== YOUR TASK ==
Beneath this instruction is a listing. Transcribe from it only the stretch from the line with "tr => (r, tr)." through the line with "fun tr => (answer tr, tr ++ [ev]).", both end lines included, exactly as written.

Segment Start: SUPPLIED RECORDS

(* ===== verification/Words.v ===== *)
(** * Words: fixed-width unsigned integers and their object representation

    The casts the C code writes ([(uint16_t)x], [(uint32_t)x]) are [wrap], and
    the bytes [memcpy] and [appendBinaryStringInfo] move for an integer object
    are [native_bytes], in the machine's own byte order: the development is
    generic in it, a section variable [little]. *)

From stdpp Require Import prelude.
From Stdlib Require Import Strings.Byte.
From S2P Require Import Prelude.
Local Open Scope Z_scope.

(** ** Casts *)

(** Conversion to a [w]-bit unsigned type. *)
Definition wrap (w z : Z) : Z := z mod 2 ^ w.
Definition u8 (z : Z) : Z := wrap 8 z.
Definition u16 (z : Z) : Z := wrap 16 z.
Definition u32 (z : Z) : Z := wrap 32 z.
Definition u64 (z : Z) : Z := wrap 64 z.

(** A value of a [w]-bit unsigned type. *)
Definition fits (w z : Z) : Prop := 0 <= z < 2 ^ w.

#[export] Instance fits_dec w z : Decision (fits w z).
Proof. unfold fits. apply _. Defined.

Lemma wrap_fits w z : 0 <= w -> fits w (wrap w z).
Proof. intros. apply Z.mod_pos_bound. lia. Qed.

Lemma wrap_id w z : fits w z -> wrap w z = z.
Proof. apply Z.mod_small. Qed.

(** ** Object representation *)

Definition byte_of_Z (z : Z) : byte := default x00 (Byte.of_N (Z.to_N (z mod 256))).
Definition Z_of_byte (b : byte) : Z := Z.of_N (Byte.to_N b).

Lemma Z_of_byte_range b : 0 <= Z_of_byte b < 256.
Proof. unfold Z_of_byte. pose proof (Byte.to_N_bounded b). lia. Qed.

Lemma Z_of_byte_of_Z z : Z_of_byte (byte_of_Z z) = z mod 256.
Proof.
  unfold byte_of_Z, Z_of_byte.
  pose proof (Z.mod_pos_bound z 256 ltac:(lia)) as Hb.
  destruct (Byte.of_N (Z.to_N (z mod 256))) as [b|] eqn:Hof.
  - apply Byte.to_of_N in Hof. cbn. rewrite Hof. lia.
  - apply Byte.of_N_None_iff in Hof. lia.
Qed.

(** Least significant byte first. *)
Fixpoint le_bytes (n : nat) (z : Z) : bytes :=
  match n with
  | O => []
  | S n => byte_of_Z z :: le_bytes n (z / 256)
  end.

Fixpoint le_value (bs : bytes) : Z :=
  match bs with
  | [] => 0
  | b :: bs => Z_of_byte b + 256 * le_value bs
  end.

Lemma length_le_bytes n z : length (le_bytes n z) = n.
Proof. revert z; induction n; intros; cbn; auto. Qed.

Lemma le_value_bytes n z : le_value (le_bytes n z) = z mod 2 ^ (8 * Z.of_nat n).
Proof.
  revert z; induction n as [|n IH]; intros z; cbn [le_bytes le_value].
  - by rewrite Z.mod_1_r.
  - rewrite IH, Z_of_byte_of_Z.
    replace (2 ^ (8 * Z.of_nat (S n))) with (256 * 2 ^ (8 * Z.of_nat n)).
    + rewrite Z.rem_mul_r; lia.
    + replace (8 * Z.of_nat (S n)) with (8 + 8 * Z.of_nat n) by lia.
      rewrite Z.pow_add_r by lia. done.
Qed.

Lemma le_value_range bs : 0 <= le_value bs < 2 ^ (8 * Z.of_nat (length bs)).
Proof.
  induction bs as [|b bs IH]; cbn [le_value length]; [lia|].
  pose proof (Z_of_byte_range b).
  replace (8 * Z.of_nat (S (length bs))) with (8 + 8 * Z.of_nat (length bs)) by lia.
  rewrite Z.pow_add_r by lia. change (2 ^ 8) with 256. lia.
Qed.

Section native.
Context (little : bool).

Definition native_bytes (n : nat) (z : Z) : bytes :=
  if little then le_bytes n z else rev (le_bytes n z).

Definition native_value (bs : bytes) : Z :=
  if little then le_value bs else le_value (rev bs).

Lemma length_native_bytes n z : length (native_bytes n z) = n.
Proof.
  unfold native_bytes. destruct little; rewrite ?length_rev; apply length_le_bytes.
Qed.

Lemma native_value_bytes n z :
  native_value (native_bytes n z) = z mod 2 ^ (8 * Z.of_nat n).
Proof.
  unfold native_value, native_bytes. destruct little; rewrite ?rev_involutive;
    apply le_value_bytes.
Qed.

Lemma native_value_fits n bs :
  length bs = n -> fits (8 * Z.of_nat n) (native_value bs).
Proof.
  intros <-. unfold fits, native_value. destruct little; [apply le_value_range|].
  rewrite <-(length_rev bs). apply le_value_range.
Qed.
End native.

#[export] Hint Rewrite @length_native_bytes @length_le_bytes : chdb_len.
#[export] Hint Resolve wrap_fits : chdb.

Segment End: SUPPLIED RECORDS
Segment Start: SUPPLIED RECORDS

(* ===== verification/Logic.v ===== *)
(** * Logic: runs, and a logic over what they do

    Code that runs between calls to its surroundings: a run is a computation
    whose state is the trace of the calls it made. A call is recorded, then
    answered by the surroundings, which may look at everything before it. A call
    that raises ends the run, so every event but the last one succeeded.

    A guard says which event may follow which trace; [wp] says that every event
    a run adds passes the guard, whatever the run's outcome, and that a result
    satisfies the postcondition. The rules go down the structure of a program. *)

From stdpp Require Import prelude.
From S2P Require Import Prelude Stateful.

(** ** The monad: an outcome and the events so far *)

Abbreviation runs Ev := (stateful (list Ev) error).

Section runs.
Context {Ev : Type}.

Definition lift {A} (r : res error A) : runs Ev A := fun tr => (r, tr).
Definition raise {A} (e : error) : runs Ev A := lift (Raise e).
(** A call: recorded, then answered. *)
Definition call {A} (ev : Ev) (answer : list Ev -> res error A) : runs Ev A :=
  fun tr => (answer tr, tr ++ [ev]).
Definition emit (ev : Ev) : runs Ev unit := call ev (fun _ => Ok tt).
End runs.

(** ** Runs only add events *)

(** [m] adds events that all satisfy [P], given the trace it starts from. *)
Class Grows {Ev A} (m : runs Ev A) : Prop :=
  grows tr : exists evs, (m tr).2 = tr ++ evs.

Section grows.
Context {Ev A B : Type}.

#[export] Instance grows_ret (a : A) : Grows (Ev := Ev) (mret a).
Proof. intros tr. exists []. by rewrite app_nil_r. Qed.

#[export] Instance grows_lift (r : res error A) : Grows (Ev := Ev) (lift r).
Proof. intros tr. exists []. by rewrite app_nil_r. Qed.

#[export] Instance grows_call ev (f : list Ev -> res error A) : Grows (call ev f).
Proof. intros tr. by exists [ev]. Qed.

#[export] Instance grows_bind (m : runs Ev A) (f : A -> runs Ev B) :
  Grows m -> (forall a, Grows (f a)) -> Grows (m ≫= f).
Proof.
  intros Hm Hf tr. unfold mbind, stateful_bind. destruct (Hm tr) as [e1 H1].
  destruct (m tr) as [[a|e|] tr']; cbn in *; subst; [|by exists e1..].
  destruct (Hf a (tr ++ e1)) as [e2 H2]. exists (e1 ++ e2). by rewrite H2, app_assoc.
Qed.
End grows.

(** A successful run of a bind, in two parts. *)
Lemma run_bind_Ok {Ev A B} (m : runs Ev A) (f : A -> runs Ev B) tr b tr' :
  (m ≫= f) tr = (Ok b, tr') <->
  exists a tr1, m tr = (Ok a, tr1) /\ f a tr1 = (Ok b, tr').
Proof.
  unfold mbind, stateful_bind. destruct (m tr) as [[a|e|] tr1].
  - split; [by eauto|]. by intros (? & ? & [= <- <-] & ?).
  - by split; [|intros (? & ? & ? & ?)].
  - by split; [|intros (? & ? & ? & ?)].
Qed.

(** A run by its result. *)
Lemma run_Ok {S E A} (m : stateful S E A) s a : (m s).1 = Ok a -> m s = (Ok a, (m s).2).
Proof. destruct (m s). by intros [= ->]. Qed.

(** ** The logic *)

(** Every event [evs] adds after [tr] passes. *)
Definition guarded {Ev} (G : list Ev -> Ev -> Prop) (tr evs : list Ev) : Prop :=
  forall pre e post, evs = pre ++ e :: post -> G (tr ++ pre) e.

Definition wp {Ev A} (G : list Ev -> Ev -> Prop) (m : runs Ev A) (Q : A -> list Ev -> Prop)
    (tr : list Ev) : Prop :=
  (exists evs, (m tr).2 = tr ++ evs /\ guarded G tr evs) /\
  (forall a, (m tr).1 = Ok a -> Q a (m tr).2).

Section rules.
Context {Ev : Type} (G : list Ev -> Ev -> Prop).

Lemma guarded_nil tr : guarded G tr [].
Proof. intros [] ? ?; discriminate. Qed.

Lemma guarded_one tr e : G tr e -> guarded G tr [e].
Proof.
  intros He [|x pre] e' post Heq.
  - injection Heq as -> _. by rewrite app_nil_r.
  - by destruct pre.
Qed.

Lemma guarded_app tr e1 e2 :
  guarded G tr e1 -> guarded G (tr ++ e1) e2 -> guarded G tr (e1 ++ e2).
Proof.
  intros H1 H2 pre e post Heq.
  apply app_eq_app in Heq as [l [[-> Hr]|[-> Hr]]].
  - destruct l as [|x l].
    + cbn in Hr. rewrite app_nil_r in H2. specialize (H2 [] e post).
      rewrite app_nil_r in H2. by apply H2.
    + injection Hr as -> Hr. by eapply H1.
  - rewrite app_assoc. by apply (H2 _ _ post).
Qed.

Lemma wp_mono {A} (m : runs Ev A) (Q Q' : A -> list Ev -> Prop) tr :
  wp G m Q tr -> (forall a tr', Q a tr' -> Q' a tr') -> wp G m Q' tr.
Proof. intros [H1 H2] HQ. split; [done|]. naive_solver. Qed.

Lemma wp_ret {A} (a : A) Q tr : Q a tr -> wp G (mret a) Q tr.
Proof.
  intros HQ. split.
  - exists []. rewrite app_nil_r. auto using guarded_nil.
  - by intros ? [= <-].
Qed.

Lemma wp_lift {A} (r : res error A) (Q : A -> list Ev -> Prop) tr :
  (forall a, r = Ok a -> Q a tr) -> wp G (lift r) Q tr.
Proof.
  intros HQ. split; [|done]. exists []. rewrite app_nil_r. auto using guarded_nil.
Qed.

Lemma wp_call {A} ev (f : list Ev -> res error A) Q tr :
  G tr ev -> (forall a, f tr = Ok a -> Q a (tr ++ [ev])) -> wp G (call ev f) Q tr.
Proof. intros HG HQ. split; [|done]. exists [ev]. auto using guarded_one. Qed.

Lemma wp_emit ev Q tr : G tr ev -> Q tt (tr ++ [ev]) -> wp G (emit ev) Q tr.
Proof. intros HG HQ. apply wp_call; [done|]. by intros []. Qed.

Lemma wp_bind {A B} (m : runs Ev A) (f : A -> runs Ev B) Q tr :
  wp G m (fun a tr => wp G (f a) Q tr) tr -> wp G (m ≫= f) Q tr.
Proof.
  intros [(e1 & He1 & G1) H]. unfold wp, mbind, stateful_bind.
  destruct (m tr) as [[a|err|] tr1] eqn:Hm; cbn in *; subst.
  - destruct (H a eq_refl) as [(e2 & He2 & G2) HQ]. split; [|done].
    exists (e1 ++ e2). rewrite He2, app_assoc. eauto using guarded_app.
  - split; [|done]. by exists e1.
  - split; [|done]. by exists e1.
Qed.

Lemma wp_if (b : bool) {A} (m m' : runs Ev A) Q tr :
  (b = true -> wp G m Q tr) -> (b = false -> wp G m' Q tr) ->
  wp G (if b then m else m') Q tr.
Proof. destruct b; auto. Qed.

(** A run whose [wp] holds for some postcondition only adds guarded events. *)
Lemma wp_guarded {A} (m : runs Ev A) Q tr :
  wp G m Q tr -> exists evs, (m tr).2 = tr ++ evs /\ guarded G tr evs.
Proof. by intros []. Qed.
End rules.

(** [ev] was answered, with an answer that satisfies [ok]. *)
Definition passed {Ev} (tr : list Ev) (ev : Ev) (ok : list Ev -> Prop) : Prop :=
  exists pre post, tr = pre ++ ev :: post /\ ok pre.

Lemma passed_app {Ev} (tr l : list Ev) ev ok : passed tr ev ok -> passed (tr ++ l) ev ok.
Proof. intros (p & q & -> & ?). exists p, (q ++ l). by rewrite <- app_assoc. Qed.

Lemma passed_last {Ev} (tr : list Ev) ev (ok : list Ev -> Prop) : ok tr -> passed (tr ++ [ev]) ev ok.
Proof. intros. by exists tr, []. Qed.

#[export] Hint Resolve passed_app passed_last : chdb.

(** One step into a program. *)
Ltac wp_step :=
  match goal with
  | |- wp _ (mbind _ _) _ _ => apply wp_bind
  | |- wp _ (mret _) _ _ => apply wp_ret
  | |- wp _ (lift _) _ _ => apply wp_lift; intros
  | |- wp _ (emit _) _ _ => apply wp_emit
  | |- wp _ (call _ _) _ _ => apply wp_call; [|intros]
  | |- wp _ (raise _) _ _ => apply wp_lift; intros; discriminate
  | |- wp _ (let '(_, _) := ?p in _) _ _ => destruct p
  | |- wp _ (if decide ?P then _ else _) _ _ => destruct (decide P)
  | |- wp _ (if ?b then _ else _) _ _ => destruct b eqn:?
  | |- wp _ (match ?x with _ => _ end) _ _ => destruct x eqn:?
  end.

Segment End: SUPPLIED RECORDS

== EXERCISE SOLUTION ==
Definition lift {A} (r : res error A) : runs Ev A := fun tr => (r, tr).
Definition raise {A} (e : error) : runs Ev A := lift (Raise e).
(** A call: recorded, then answered. *)
Definition call {A} (ev : Ev) (answer : list Ev -> res error A) : runs Ev A :=
  fun tr => (answer tr, tr ++ [ev]).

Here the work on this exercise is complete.